* **Assignment**
Taking the listing below, restate word for word each line from the line with "let slots := nvS in" to the line with "doneBytes ← CheckedMul", ends included, and stop there.

+++ Material provided

(* ===== verification/StageCombineV2.v ===== *)
(** The registered workspace of the combine and the peer window of its weights (src/src/moonep/
    combine_v2/host/combine_v2_layout.cpp), with the slots that the kernels compute for the words
    in it (CombineWire). A function that returns an error code and fills a layout is an option. *)
From S2P Require Import Prelude CombineSchedule CombineWire DispatchSchedule Layouts StageCombine.

Definition kCombineV2ScratchAlignmentBytes : Z := 64.
Definition kCombineV2RegistrationAlignmentBytes : Z := 2 * 1024 * 1024.
Definition sizeof_MoonEpCombineV2ProfileRecord : Z := 448.
Definition kMoonEpCombineV2WeightRecordBytes : Z := 16.
Definition kMoonEpCombineV2WeightDoneStrideBytes : Z := 64.

Definition CheckedAlign (value alignment : Z) : option Z :=
  if (alignment =? 0) || ((UINT64_MAX - (alignment - 1))%u64 <? value) then None
  else Some ((value + alignment - 1) / alignment * alignment)%u64.

Record CombineV2Layout := {
  v2_slots : Z; v2_rowBytes : Z; v2_expertBytes : Z; v2_profileOffset : Z; v2_profileBytes : Z; v2_scratchOffset : Z -> Z; v2_scratchBytes : Z;
  v2_doneOffset : Z; v2_doneBytes : Z; v2_controlSourceOffset : Z; v2_controlSourceBytes : Z; v2_failureOffset : Z; v2_failureBytes : Z;
  v2_collectiveStatusOffset : Z; v2_collectiveStatusBytes : Z; v2_outputOffset : Z; v2_outputBytes : Z; v2_totalBytes : Z
}.

Record CombineV2WeightLayout := {
  wl_recordOffset : Z; wl_recordEpochBytes : Z; wl_recordBytes : Z; wl_doneOffset : Z; wl_doneEpochBytes : Z; wl_doneBytes : Z; wl_totalBytes : Z
}.

Definition TileXRMoonEpBuildCombineV2Layout (bs h topK nvS dtype : Z) : option CombineV2Layout :=
  if negb (MoonEpCombineV2ShapeValid bs h topK nvS) ||
     (negb (dtype =? TILEXR_MOONEP_DTYPE_BFLOAT16) && negb (dtype =? TILEXR_MOONEP_DTYPE_FLOAT32)) ||
     ((dtype =? TILEXR_MOONEP_DTYPE_FLOAT32) && negb (h =? 1)) then None
  else
    let slots := nvS in
    let elementBytes := if dtype =? TILEXR_MOONEP_DTYPE_BFLOAT16 then 2 else 4 in
    rowBytes ← CheckedMul h elementBytes;
    expertBytes ← CheckedMul slots rowBytes;
    profileOffset ← CheckedAlign expertBytes kCombineV2ScratchAlignmentBytes;
    profileBytes ← CheckedMul kMoonEpCombineV2CoreCount sizeof_MoonEpCombineV2ProfileRecord;
    profileBytes ← CheckedAlign profileBytes kCombineV2ScratchAlignmentBytes;
    scratch0Offset ← CheckedAdd profileOffset profileBytes;
    scratch1Offset ← CheckedAdd scratch0Offset expertBytes;
    requiredBytes ← CheckedAdd scratch1Offset expertBytes;
    doneOffset ← CheckedAlign requiredBytes kMoonEpCombineV2TokenStrideBytes;
    doneBytes ← CheckedMul (kMoonEpCombineV2EpochCount * kMoonEpCombineV2RankCount * kMoonEpCombineV2LaneCount)%u64 kMoonEpCombineV2TokenStrideBytes;
    controlSourceOffset ← CheckedAdd doneOffset doneBytes;
    controlSourceBytes ← CheckedMul (kMoonEpCombineV2CoreCount * kMoonEpCombineV2LaneCount)%u64 kMoonEpCombineV2TokenStrideBytes;
    failureOffset ← CheckedAdd controlSourceOffset controlSourceBytes;
    failureBytes ← CheckedMul (kMoonEpCombineV2EpochCount * kMoonEpCombineV2CoreCount)%u64 kMoonEpCombineV2TokenStrideBytes;
    collectiveStatusOffset ← CheckedAdd failureOffset failureBytes;
    collectiveStatusBytes ← CheckedMul (kMoonEpCombineV2EpochCount * kMoonEpCombineV2CollectiveStatusSlotCount)%u64 kMoonEpCombineV2CollectiveStatusSlotBytes;
    requiredBytes ← CheckedAdd collectiveStatusOffset collectiveStatusBytes;
    outputOffset ← CheckedAlign requiredBytes kCombineV2ScratchAlignmentBytes;
    outputBytes ← CheckedMul bs rowBytes;
    requiredBytes ← CheckedAdd outputOffset outputBytes;
    totalBytes ← CheckedAlign requiredBytes kCombineV2RegistrationAlignmentBytes;
    if (UINT32_MAX <? totalBytes) || (UINT64_MAX <? totalBytes) then None
    else Some {| v2_slots := slots; v2_rowBytes := rowBytes; v2_expertBytes := expertBytes; v2_profileOffset := profileOffset; v2_profileBytes := profileBytes;
                 v2_scratchOffset := fun epoch => if epoch =? 0 then scratch0Offset else scratch1Offset; v2_scratchBytes := expertBytes;
                 v2_doneOffset := doneOffset; v2_doneBytes := doneBytes; v2_controlSourceOffset := controlSourceOffset;
                 v2_controlSourceBytes := controlSourceBytes; v2_failureOffset := failureOffset; v2_failureBytes := failureBytes;
                 v2_collectiveStatusOffset := collectiveStatusOffset; v2_collectiveStatusBytes := collectiveStatusBytes;
                 v2_outputOffset := outputOffset; v2_outputBytes := outputBytes; v2_totalBytes := totalBytes |}.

++++++

* **Response to the task**
    let slots := nvS in
    let elementBytes := if dtype =? TILEXR_MOONEP_DTYPE_BFLOAT16 then 2 else 4 in
    rowBytes ← CheckedMul h elementBytes;
    expertBytes ← CheckedMul slots rowBytes;
    profileOffset ← CheckedAlign expertBytes kCombineV2ScratchAlignmentBytes;
    profileBytes ← CheckedMul kMoonEpCombineV2CoreCount sizeof_MoonEpCombineV2ProfileRecord;
    profileBytes ← CheckedAlign profileBytes kCombineV2ScratchAlignmentBytes;
    scratch0Offset ← CheckedAdd profileOffset profileBytes;
    scratch1Offset ← CheckedAdd scratch0Offset expertBytes;
    requiredBytes ← CheckedAdd scratch1Offset expertBytes;
    doneOffset ← CheckedAlign requiredBytes kMoonEpCombineV2TokenStrideBytes;
    doneBytes ← CheckedMul (kMoonEpCombineV2EpochCount * kMoonEpCombineV2RankCount * kMoonEpCombineV2LaneCount)%u64 kMoonEpCombineV2TokenStrideBytes;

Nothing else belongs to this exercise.